Principles of Cell Communication

Extracellular signal molecules bind to specific receptors Cells communicate by hundreds of signal molecules. These include proteins, small peptides, amino acids, nucleotides, steroids, retinoids, fatty acids, and dissolved gases. The target cell responds by means of a specific protein called a receptor. It binds the signal molecule and then initiates a response.

The extracellular signal molecule often act at very low concentrations (<10^-8 M) and the receptors that bind them have a high affinity (Ka > 10^8 L/M). These receptors are transmembrane proteins on the target cell surface. When they bind an extracellular signal molecule (a ligand), they become activated and generate a cascade of intracellular signals that alter the behaviour of the cell.

Different cells can respond differently to the same extracellular signal molecule The specific way in which a cell reacts to its environment varies. It varies according to the set of receptor proteins the cell possesses, which determines the particular subset of signals it can respond to, and it varies according to the intracellular machinery by which the cell integrates and interprets the signals it receives.

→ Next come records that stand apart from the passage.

(** What [init] leaves behind. *)
Lemma init_Ok n n_local fast ptype v log v' log' :
  init cfg petsc n n_local fast ptype v log = Ok (v', log') ->
  initialized v' = true /\ closed v' = true /\
  _destroy_vec_on_exit v' = _destroy_vec_on_exit v /\
  type v' = match ptype with
            | AUTOMATIC => if n =? n_local then SERIAL else PARALLEL
            | _ => ptype
            end /\
  (type v' = SERIAL \/ type v' = PARALLEL).
Proof.
  unfold init. intros H. inv_bind H as v1 log1 Hclear.
  assert (Ha : _destroy_vec_on_exit v1 = _destroy_vec_on_exit v).
  { destruct (initialized v); [apply clear_Ok in Hclear; tauto | inv_run; reflexivity]. }
  clear Hclear. inv_bind H as u log2 Hassert. inv_bind H as w log3 Hcreate.
  remember (match ptype with AUTOMATIC => _ | _ => ptype end) as t eqn:Et.
  assert (Ht : t = SERIAL \/ t = PARALLEL).
  { unfold type in Hcreate. simpl in Hcreate.
    destruct t; auto; unfold libmesh_error_msg, throw in Hcreate; discriminate Hcreate. }
  clear Hcreate Hassert.
  destruct fast.
  - inv_run. simpl. auto.
  - apply zero_Ok in H as ->. simpl. auto.
Qed.

Lemma petsc_create_Ok c log w log' :
  petsc_create petsc c log = Ok (w, log') ->
  created_vec petsc log c = Some w /\ log' = log ++ [c].
Proof.
  unfold petsc_create. destruct (created_vec petsc log c) as [w0|]; [|discriminate].
  intros H. inv_bind H as u log1 Hcall. apply petsc_call_Ok in Hcall as [_ [= _ ->]].
  apply ret_Ok in H as [= -> ->]. auto.
Qed.

(** What the ghosted [init] leaves behind. *)
Lemma init_ghosted_Ok n n_local ghost fast ptype v log v' log' :
  init_ghosted cfg petsc n n_local ghost fast ptype v log = Ok (v', log') ->
  initialized v' = true /\ closed v' = true /\
  _destroy_vec_on_exit v' = _destroy_vec_on_exit v /\
  type v' = GHOSTED /\
  Z.of_nat (length ghost) < index_modulus cfg /\
  _global_to_local_map v' =
    fill_ghost_map cfg ghost 0
      (if initialized v then ∅ else _global_to_local_map v) /\
  (exists w, _vec v' = Some w /\ vec_n w = to_PetscInt cfg n_local) /\
  (pristine_if_uninitialized v -> _array_is_present v' = false).
Proof.
  unfold init_ghosted. intros H. inv_bind H as v1 log1 Hclear.
  assert (Ha : _destroy_vec_on_exit v1 = _destroy_vec_on_exit v /\
               _global_to_local_map v1 =
                 (if initialized v then ∅ else _global_to_local_map v) /\
               (pristine_if_uninitialized v -> _array_is_present v1 = false)).
  { unfold pristine_if_uninitialized. destruct (initialized v) eqn:Hi.
    - apply clear_Ok in Hclear. destruct Hclear as (_ & _ & Hm & _ & Hf & Hp & _).
      auto.
    - apply ret_Ok in Hclear as [= -> ->].
      repeat split; try reflexivity. intros Hp. apply Hp. reflexivity. }
  clear Hclear. destruct Ha as (Hflag & Hmap & Hpres).
  inv_bind H as u log2 Hassert. clear Hassert.
  inv_bind H as v2 log3 Hloop.
  destruct (Z.leb_spec (index_modulus cfg) (Z.of_nat (length ghost))) as [|Hlen];
    [discriminate Hloop|].
  apply ret_Ok in Hloop as [= -> ->].
  inv_bind H as w log4 Hcreate. apply petsc_create_Ok in Hcreate as [Hw ->].
  simpl in Hw. injection Hw as <-.
  inv_bind H as u2 log5 Hopts. clear Hopts.
  destruct fast.
  - apply ret_Ok in H as [= -> ->]. simpl. rewrite Hmap. eauto 10.
  - apply zero_Ok in H as ->. simpl. rewrite Hmap. eauto 10.
Qed.

Lemma init_from_Ok other fast this log this' other' log' :
  init_from cfg petsc other fast this log = Ok (this', other', log') ->
  initialized this' = true /\ closed this' = true /\
  _destroy_vec_on_exit this' = _destroy_vec_on_exit this /\
  _destroy_vec_on_exit other' = _destroy_vec_on_exit other /\
  type this' = type other.
Proof.
  unfold init_from. intros H. inv_bind H as v1 log1 Hclear.
  assert (Ha : _destroy_vec_on_exit v1 = _destroy_vec_on_exit this).
  { destruct (initialized this); [apply clear_Ok in Hclear; tauto | inv_run; reflexivity]. }
  clear Hclear. inv_bind H as v log2 Hrestore.
  assert (Hb : _destroy_vec_on_exit v = _destroy_vec_on_exit other /\
               _type v = _type other).
  { destruct (initialized other);
      [apply _restore_array_Ok in Hrestore as ->; auto | inv_run; auto]. }
  clear Hrestore. destruct Hb as [Hb1 Hb2].
  inv_bind H as ov log3 Hderef. inv_bind H as w log4 Hcreate.
  inv_bind H as v3 log5 Hzero.
  apply ret_Ok in H as [= -> -> ->].
  destruct fast.
  - apply ret_Ok in Hzero as [= -> ->]. simpl. auto.
  - apply zero_Ok in Hzero as ->. simpl. auto.
Qed.
(** X2: a message that cannot be used leaves the events as they are, for
    every [trim]: one that is not JSON, one whose parsed value is [null],
    one that is not tagged "stdout", one without text or whose text is no
    string, one whose text, trimmed, does not start with "data: ", and one
    whose line after that marker is not JSON. *)
Theorem onmessage_drops_unusable (rt : Runtime) (trim : string → string)
    (S data : string) (prev : list TaskEvent) :
  (∀ message, JSON_parse rt data = inr message →
     onmessage rt trim S data prev = prev)
  ∧ (∀ wrapper, JSON_parse rt data = inl wrapper → nullish wrapper →
       onmessage rt trim S data prev = prev)
  ∧ (∀ wrapper wtype, JSON_parse rt data = inl wrapper →
       member wrapper "type" = Some wtype → wtype ≠ JStr "stdout" →
       onmessage rt trim S data prev = prev)
  ∧ (∀ wrapper wdata, JSON_parse rt data = inl wrapper →
       member wrapper "data" = Some wdata → (∀ d, wdata ≠ JStr d) →
       onmessage rt trim S data prev = prev)
  ∧ (∀ wrapper d, JSON_parse rt data = inl wrapper →
       member wrapper "data" = Some (JStr d) →
       startsWith "data: " (trim d) = false →
       onmessage rt trim S data prev = prev)
  ∧ (∀ wrapper d line message, JSON_parse rt data = inl wrapper →
       member wrapper "data" = Some (JStr d) →
       trim d = "data: " +:+ line → JSON_parse rt line = inr message →
       onmessage rt trim S data prev = prev).
Proof.
  repeat split.
  - intros message Hp. unfold onmessage, onmessage_try. by rewrite Hp.
  - intros wrapper Hp [-> | ->]; unfold onmessage, onmessage_try; by rewrite Hp.
  - intros wrapper wtype Hp Ht Hne.
    destruct (member wrapper "data") as [wdata|] eqn:Hd.
    + rewrite (onmessage_wrapper rt trim S data prev wrapper wtype wdata) by done.
      apply strict_eq_str_false in Hne. by rewrite Hne.
    + unfold onmessage, onmessage_try. rewrite Hp, Ht.
      cbn [mbind option_bind]. by rewrite Hd.
  - intros wrapper wdata Hp Hd Hne.
    destruct (member wrapper "type") as [wtype|] eqn:Ht.
    + rewrite (onmessage_wrapper rt trim S data prev wrapper wtype wdata) by done.
      destruct (negb (strict_eq_str wtype "stdout") || negb (truthy wdata));
        [reflexivity |].
      destruct wdata; try reflexivity. by destruct (Hne s).
    + unfold onmessage, onmessage_try. by rewrite Hp, Ht.
  - intros wrapper d Hp Hd Hline.
    destruct (member wrapper "type") as [wtype|] eqn:Ht.
    + rewrite (onmessage_wrapper rt trim S data prev wrapper wtype (JStr d)) by done.
      destruct (negb (strict_eq_str wtype "stdout") || negb (truthy (JStr d)));
        [reflexivity |].
      by rewrite Hline.
    + unfold onmessage, onmessage_try. by rewrite Hp, Ht.
  - intros wrapper d line message Hp Hd Hline Hinner.
    destruct (member wrapper "type") as [wtype|] eqn:Ht.
    + rewrite (onmessage_wrapper rt trim S data prev wrapper wtype (JStr d)) by done.
      destruct (negb (strict_eq_str wtype "stdout") || negb (truthy (JStr d)));
        [reflexivity |].
      rewrite Hline.
      change (slice 6 ("data: " +:+ line)) with line.
      change (startsWith "data: " ("data: " +:+ line)) with (String.prefix "" line).
      destruct (String.prefix "" line); [| reflexivity].
      cbn [negb]. destruct (String.eqb line ""); [reflexivity |].
      by rewrite Hinner.
    + unfold onmessage, onmessage_try. by rewrite Hp, Ht.
Qed.

Lemma prefix_empty s : String.prefix "" s = true.
Proof. by destruct s. Qed.

(** X3: for every [trim], a chunk tagged "stdout" whose text is not empty
    and, trimmed, is "data: " followed by a non-empty line that parses to
    an event with properties, is normalized and handed to the session
    filter: it takes exactly that path to the subscriber. *)
Theorem onmessage_line (rt : Runtime) (trim : string → string)
    (S data d line : string) (wm : gmap string jsval) (ev : jsval) (e : TaskEvent)
    (prev : list TaskEvent) :
  JSON_parse rt data = inl (JObj wm) →
  wm !! "type" = Some (JStr "stdout") →
  wm !! "data" = Some (JStr d) →
  d ≠ "" →
  trim d = "data: " +:+ line →
  line ≠ "" →
  JSON_parse rt line = inl ev →
  normalize ev = Some e →
  onmessage rt trim S data prev = deliver S e prev.
Proof.
  intros Hp Ht Hd Hd' Hline Hne Hinner Hnorm.
  rewrite (onmessage_wrapper rt trim S data prev (JObj wm) (JStr "stdout") (JStr d));
    [| done | simpl; unfold prop; by rewrite Ht | simpl; unfold prop; by rewrite Hd].
  apply String.eqb_neq in Hd'.
  change (strict_eq_str (JStr "stdout") "stdout") with true.
  change (truthy (JStr d)) with (negb (String.eqb d "")).
  rewrite Hd'. cbn [negb orb]. cbv beta iota.
  rewrite Hline.
  change (slice 6 ("data: " +:+ line)) with line.
  change (startsWith "data: " ("data: " +:+ line)) with (String.prefix "" line).
  rewrite prefix_empty. cbn [negb].
  apply String.eqb_neq in Hne. rewrite Hne, Hinner.
  cbn [mbind option_bind]. by rewrite Hnorm.
Qed.

(** *** Normalization *)

Lemma member_not_nullish v k : ¬ nullish v → is_Some (member v k).
Proof.
  unfold nullish. destruct v; simpl; eauto; intros Hn; exfalso; apply Hn; auto.
Qed.

Lemma member_nullish v k : nullish v → member v k = None.
Proof. by intros [-> | ->]. Qed.

Lemma nullish_dec v : nullish v ∨ ¬ nullish v.
Proof.
  unfold nullish. destruct v; auto; right; intros [?|?]; discriminate.
Qed.

(** X4: an upstream event is lost in normalization (the property read
    throws, and the handler drops the line) exactly when it is [null] or
    when its [properties] is missing or [null]; every other event is
    normalized. *)
Theorem normalize_drops (ev : jsval) :
  normalize ev = None ↔
  nullish ev ∨ ∃ p, member ev "properties" = Some p ∧ nullish p.
Proof.
  unfold normalize. split.
  - destruct (nullish_dec ev) as [Hev | Hev]; [by left |].
    destruct (member_not_nullish ev "type" Hev) as [ty ->].
    destruct (member_not_nullish ev "properties" Hev) as [p Hp]. rewrite Hp.
    cbn [mbind option_bind].
    destruct (nullish_dec p) as [Hn | Hn]; [right; by exists p |].
    destruct (member_not_nullish p "sessionID" Hn) as [? ->].
    destruct (member_not_nullish p "messageID" Hn) as [? ->].
    destruct (member_not_nullish p "part" Hn) as [? ->].
    discriminate.
  - intros [Hev | (p & Hp & Hn)].
    + by rewrite (member_nullish ev "type" Hev).
    + rewrite Hp. destruct (member ev "type"); [| reflexivity].
      cbn [mbind option_bind]. by rewrite (member_nullish p "sessionID" Hn).
Qed.

(** X5: normalization keeps the type of the upstream event and every one of
    its native properties with its value, and adds nothing but the three
    properties [sessionId], [messageId] and [part]. *)
Theorem normalize_keeps_native (o m : gmap string jsval) (e : TaskEvent) :
  o !! "properties" = Some (JObj m) →
  normalize (JObj o) = Some e →
  type e = prop o "type"
  ∧ (∀ k v, m !! k = Some v → properties e !! k = Some v)
  ∧ dom (properties e) = dom m ∪ {[ "sessionId"; "messageId"; "part" ]}.
Proof.
  intros Hp Hn. rewrite (normalize_object o m Hp) in Hn.
  injection Hn as <-. simpl. split; [reflexivity |]. split.
  - intros k v Hk. by apply lookup_union_Some_l.
  - rewrite dom_union_L, !dom_insert_L, dom_singleton_L. set_solver.
Qed.

(** *** The text of the assistant *)

Lemma textParts_acc events parts :
  textParts events parts = parts ++ textParts events [].
Proof.
  revert parts. induction events as [|e events IH]; intros parts; simpl.
  - by rewrite app_nil_r.
  - rewrite (IH (parts ++ text_part e)), (IH (text_part e)).
    by rewrite app_assoc.
Qed.

Lemma textParts_app evs1 evs2 :
  textParts (evs1 ++ evs2) [] = textParts evs1 [] ++ textParts evs2 [].
Proof.
  induction evs1 as [|e evs1 IH]; [reflexivity |]. simpl.
  rewrite (textParts_acc (evs1 ++ evs2)), (textParts_acc evs1), IH.
  by rewrite app_assoc.
Qed.
(** * Option pricer: Black-Scholes model, Monte Carlo pricers and delta hedging

    A shallow embedding of the pricing engine (BlackScholesModel, CallOption,
    PutOption, BarrierOption, AsianOption, LookbackOption) and the
    verification of its specification.

    Conventions of the embedding.
    - [double] is read as a real number ([R]): rounding is not modelled,
      and a quotient whose divisor is zero is never simplified in a
      statement (IEEE arithmetic yields an infinity or a NaN there).
    - [int] is [Z]: the counters of the loops stay below their bounds and
      do not wrap around (a step count of [INT_MAX] is not considered).
      [size_t] indices are [nat].
    - [std::vector<double>] is [list R], [push_back] appends at the end;
      memory is unbounded, so the only failure of [reserve] is the
      [std::length_error] of a size above [max_size()].
    - The sources of randomness are explicit: the values of the successive
      calls to [rand()], and, for every engine seeded from
      [std::random_device], the successive values of [dist(rng)].
    - The world also carries a call trace, the entries into the
      four-argument pricer and into the path payoff with their arguments:
      the statements about what a run calls, and on what, read it. *)

From Stdlib Require Import String Reals Lra Lia ZArith Bool List.
Import ListNotations.
Open Scope R_scope.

Thus, a single signal molecule often has different effects on different target cells. The same signal molecule bind to identical receptor proteins yet produces very different responses in different types of target cells, reflecting differences in the internal machinery to which the receptors are coupled.

Nitric oxide signals by binding directly to an enzyme inside the target cell Although most extracellular signals are hydrophilic molecules that bind to receptors on the surface of the target cell, some signal molecules are hydrophobic enough and small enough to pass readily across the target cell-plasma membrane. NO functions to regulate smooth muscle contractions, for nerve cells to signal to their neighbors, and is produced as a local mediator by macrophages and neutrophils to assist in killing microbes. NO is made by the deamination of arginine, catalyzed by NO synthase.

Because it passes across membranes, NO rapidly diffuses out of the cell and into neighboring cells. It acts locally because it has a half-life of 5-10 seconds (converted to nitrates and nitrites). NO binds to iron in the active site of the enzyme guanylyl cyclase to produce cGMP inducing vasodilatation. CO is another gas that is used as an intercellular signal. It can act in the same way as NO, by stimulating guanylyl cyclase.

Nuclear receptors are ligand-activated gene regulatory proteins A number of small hydrophobic signal molecules diffuse directly across the plasma membrane and bind to intracellular receptor proteins. These signal molecules include steroid hormones, thyroid hormones, retinoids, and vitamin D. When these signals bind to their receptors they bind to DNA to regulate the transcription of specific genes. These signal molecules are insoluble and are made soluble for transport in the bloodstream by binding to carrier proteins.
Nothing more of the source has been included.